◆ **YOUR OBJECTIVE**
Pull each line holding the word "center" from the data.

::: GIVEN RECORDS

(** [CurvedPipe::getInitialStiff] *)
Definition getInitialStiff (st : CurvedPipe) : Matrix * CurvedPipe :=
  match kb st with
  | (None, st) =>
      let st := set_K st (Zero_m (K st)) in
      (K st, st)
  | (Some (kbm, pb0), st) =>
      (getInitialGlobalStiffMatrix (theCoordTransf st) kbm, st)
  end.

(** [CurvedPipe::getResistingForce] *)
Definition getResistingForce (st : CurvedPipe) : Vector * CurvedPipe :=
  let v := getBasicTrialDisp (theCoordTransf st) in
  match kb st with
  | (None, st) =>
      let st := set_P st (Zero_v (P st)) in
      (P st, st)
  | (Some (kbm, pb0), st) =>
      let st := set_q st (addMatrixVector (q st) 0 kbm v 1) in
      let st := set_q st (vadd (q st) pb0) in
      let p0Vec := plw st in
      let st := set_P st (getGlobalResistingForce (theCoordTransf st) (q st) p0Vec) in
      let st := if Req_dec_T (rho st) 0 then st
                else set_P st (addVector (P st) 1 (Q st) (-1)) in
      (P st, st)
  end.

End Element.

(** ** The quadrature rule in the words of the specification *)

(** The 20-point Gauss-Legendre rule on [-1, 1]: ten symmetric pairs of
    points, each entry a weight with its abscissa. *)
Definition gaussRule : list (R * R) := [
    (0.1527533871307258, -0.0765265211334973);
    (0.1527533871307258, 0.0765265211334973);
    (0.1491729864726037, -0.2277858511416451);
    (0.1491729864726037, 0.2277858511416451);
    (0.1420961093183820, -0.3737060887154195);
    (0.1420961093183820, 0.3737060887154195);
    (0.1316886384491766, -0.5108670019508271);
    (0.1316886384491766, 0.5108670019508271);
    (0.1181945319615184, -0.6360536807265150);
    (0.1181945319615184, 0.6360536807265150);
    (0.1019301198172404, -0.7463319064601508);
    (0.1019301198172404, 0.7463319064601508);
    (0.0832767415767048, -0.8391169718222188);
    (0.0832767415767048, 0.8391169718222188);
    (0.0626720483341091, -0.9122344282513259);
    (0.0626720483341091, 0.9122344282513259);
    (0.0406014298003869, -0.9639719272779138);
    (0.0406014298003869, 0.9639719272779138);
    (0.0176140071391521, -0.9931285991850949);
    (0.0176140071391521, 0.9931285991850949)].

(** The rule applied to [f] on [[a, b]] through the affine substitution
    xi = p * abscissa + q with p = (b - a) / 2 and q = (b + a) / 2: the
    sum, from zero, of the values of [f] at the mapped points, each
    scaled by its weight times [p]. *)
Definition quadrature (a b : R) (f : R -> R) : R :=
  let p := (b - a) / 2 in
  let q := (b + a) / 2 in
  Rsum (map (fun wx => (fst wx * p) * f (p * snd wx + q)) gaussRule).

(** ** The load terms of [kb] in the words of the specification *)

(** The specification names a thermal term and a thin-wall pressure
    correction; their closed forms are those of the source. *)

Section LoadTerms.
Context `{PipeBase}.

(** The thermal term, added when the temperature differential is
    positive. *)
Definition thermalTerm (st : CurvedPipe) : R :=
  if Rgt_dec (aveTemp st) 0
  then 2 * radius st * alp st * aveTemp st * sin (theta0 st)
  else 0.

(** The thin-wall pressure-expansion relation: mean radius, ratio of
    pressure to thickness, and the Poisson-adjusted beta factor. *)
Definition pressureBTA (st : CurvedPipe) : R :=
  let dout := DOUT (theSect st) in
  let thk := WALL (theSect st) in
  let RM := (dout - thk) * 0.5 in
  let DU2 := radius st / RM in
  let DUM := pressure st * RM * 0.5 / (E st * thk) in
  let DU3 := 1 + DUM * (1 - nu st * (2 * DU2 - 1) / (DU2 - 1)) in
  (- (1 - DU3 / (1 + DUM * (2 - nu st)))) / radius st.

Definition thinWallTerm (st : CurvedPipe) : R :=
  0.5 * pressure st * radius st * (DOUT (theSect st) - WALL (theSect st)) *
  (1 - 2 * nu st) * sin (theta0 st) / (E st * WALL (theSect st)).

Definition curvatureTerm (st : CurvedPipe) : R :=
  2 * radius st * radius st * pressureBTA st *
  (theta0 st * cos (theta0 st) - sin (theta0 st)).

(** The pressure corrections of the axial and of the two bending
    components; none when the pressure is zero. *)
Definition pressureAxial (st : CurvedPipe) : R :=
  if Req_dec_T (pressure st) 0 then 0
  else thinWallTerm st + curvatureTerm st.

Definition pressureBending (st : CurvedPipe) : R :=
  if Req_dec_T (pressure st) 0 then 0
  else radius st * pressureBTA st * theta0 st.

(** The locked deformation vector: the integrated [ubno] with the thermal
    term on the axial component and the pressure corrections on the axial
    and the two bending components. *)
Definition lockedDeformation (st : CurvedPipe) (ubnovec : list R) : list R :=
  [ vget ubnovec 0 + thermalTerm st + pressureAxial st;
    vget ubnovec 1 - pressureBending st;
    vget ubnovec 2 + pressureBending st;
    vget ubnovec 3; vget ubnovec 4; vget ubnovec 5 ].

(** What [kb] adds to the axial component of [ubnovec]. *)
Definition axialCorrection (st : CurvedPipe) (ubnovec : list R) : R :=
  vget (kb_ub0 st ubnovec) 0 - vget ubnovec 0.

End LoadTerms.

(** ** Further notions used by the statements *)

(** The shear flexibility that [fs] writes on its last two diagonal
    entries. *)
Definition shear (st : CurvedPipe) : R :=
  if Rgt_dec (ALFAV (theSect st)) 99 then 0
  else if Rgt_dec (ALFAV (theSect st)) 0
       then 1 / (G st * (A st / ALFAV (theSect st))) else 0.

(** One turn of the loop of [integrateGauss]. *)
Definition gaussStep (st : CurvedPipe) (p q : R) :
  list (list R) * list R -> nat -> list (list R) * list R :=
  fun '(resm, resv) i =>
    let xi := nth (2 * i + 1) gaussPts 0 * p + q in
    let wi := nth (2 * i) gaussPts 0 * p in
    (addMatrix resm 1 (fb st xi) wi, addVector resv 1 (ubno st xi) wi).

(** What [kb] integrates: the flexibility matrix and the locked
    deformation of the distributed load over [-theta0, theta0]. *)
Definition flexibility (st : CurvedPipe) : list (list R) :=
  fst (integrateGauss st (- theta0 st) (theta0 st)).

Definition ubnoGauss (st : CurvedPipe) : list R :=
  snd (integrateGauss st (- theta0 st) (theta0 st)).

(** The three conditions under which the geometry solver gives up. *)
Definition geometryFails (st : CurvedPipe) : Prop :=
  let R1 := Norm (vsub (center st) (getCrds (fst (theNodes st)))) in
  let R2 := Norm (vsub (center st) (getCrds (snd (theNodes st)))) in
  let rad := (R1 + R2) / 2 in
  let Lhalf := getInitialLength (theCoordTransf st) / 2 in
  rad <= 0 \/ Rabs (R1 - R2) > tolWall st * WALL (theSect st) \/
  Lhalf > 0.99985 * rad.

(** The element has a proper arc and positive stiffnesses. *)
Definition admissible (st : CurvedPipe) : Prop :=
  0 < radius st /\ 0 < theta0 st < PI / 2 /\
  0 < getInitialLength (theCoordTransf st) /\
  0 < E st * A st /\ 0 < E st * Iz st /\ 0 < E st * Iy st /\
  0 < G st * Jx st /\ 0 <= G st * A st.

(** Row [i] of the matrix with entries [e] applied to [x], and the
    quadratic form of [e] at [x]. *)
Definition rowApply (e : nat -> nat -> R) (x : nat -> R) (i : nat) : R :=
  e i 0%nat * x 0%nat + e i 1%nat * x 1%nat + e i 2%nat * x 2%nat +
  e i 3%nat * x 3%nat + e i 4%nat * x 4%nat + e i 5%nat * x 5%nat.

Definition quadForm (e : nat -> nat -> R) (x : nat -> R) : R :=
  x 0%nat * rowApply e x 0 + x 1%nat * rowApply e x 1 +
  x 2%nat * rowApply e x 2 + x 3%nat * rowApply e x 3 +
  x 4%nat * rowApply e x 4 + x 5%nat * rowApply e x 5.

(** The internal forces of the section at [theta] under the basic
    forces [x]: row [r] of [bx] applied to [x]. *)
Definition bxRow (st : CurvedPipe) (theta : R) (x : nat -> R) (r : nat) : R :=
  rowApply (mget (bx st theta)) x r.

(** The entries that couple the in-plane with the out-of-plane basic
    forces. *)
Definition offBlock (i j : nat) : bool :=
  (Nat.ltb i 3 && Nat.leb 3 j && Nat.ltb j 6) ||
  (Nat.leb 3 i && Nat.ltb i 6 && Nat.ltb j 3).

Definition det3 (a b c d e f g h i : R) : R :=
  a * (e * i - f * h) - b * (d * i - f * g) + c * (d * h - e * g).

(** The inverse of a 3 by 3 matrix by cofactors, and the matrix made of
    two 3 by 3 diagonal blocks. *)
Definition inv3 (a b c d e f g h i : R) : list (list R) :=
  let dt := det3 a b c d e f g h i in
  [ [(e * i - f * h) / dt; (c * h - b * i) / dt; (b * f - c * e) / dt];
    [(f * g - d * i) / dt; (a * i - c * g) / dt; (c * d - a * f) / dt];
    [(d * h - e * g) / dt; (b * g - a * h) / dt; (a * e - b * d) / dt] ].

Definition blockDiag (u v : list (list R)) : list (list R) :=
  map (fun r => r ++ [0; 0; 0]) u ++ map (fun r => [0; 0; 0] ++ r) v.

Definition pad3 (x y z : R) (k : nat) : R :=
  match k with
  | 0%nat => x | 1%nat => y | 2%nat => z | _ => 0
  end.

Definition pad3' (x y z : R) (k : nat) : R :=
  match k with
  | 3%nat => x | 4%nat => y | 5%nat => z | _ => 0
  end.

(** ** A pipe bend *)

(** An arc of radius 1 about the origin between the nodes (4/5, -3/5, 0)
    and (4/5, 3/5, 0): chord 6/5, half angle asin (3/5).  The
    transformation lays the basic forces and the member-load actions
    side by side; the refreshes of the base class succeed and leave the
    element as it is, and there is no temperature differential. *)
Definition bendTransf : CrdTransf :=
  {| getInitialLength := 6 / 5;
     getBasicTrialDisp := [0; 0; 0; 0; 0; 0];
     getGlobalStiffMatrix := fun kbm _ => kbm;
     getInitialGlobalStiffMatrix := fun kbm => kbm;
     getGlobalResistingForce := fun qb p0 =>
       [vget qb 0; vget qb 1; vget qb 2; vget qb 3; vget qb 4; vget qb 5;
        vget p0 0; vget p0 1; vget p0 2; vget p0 3; vget p0 4; vget p0 5] |}.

::::::

◆ **EXPECTED ANSWER**
  let R1 := Norm (vsub (center st) (getCrds (fst (theNodes st)))) in
  let R2 := Norm (vsub (center st) (getCrds (snd (theNodes st)))) in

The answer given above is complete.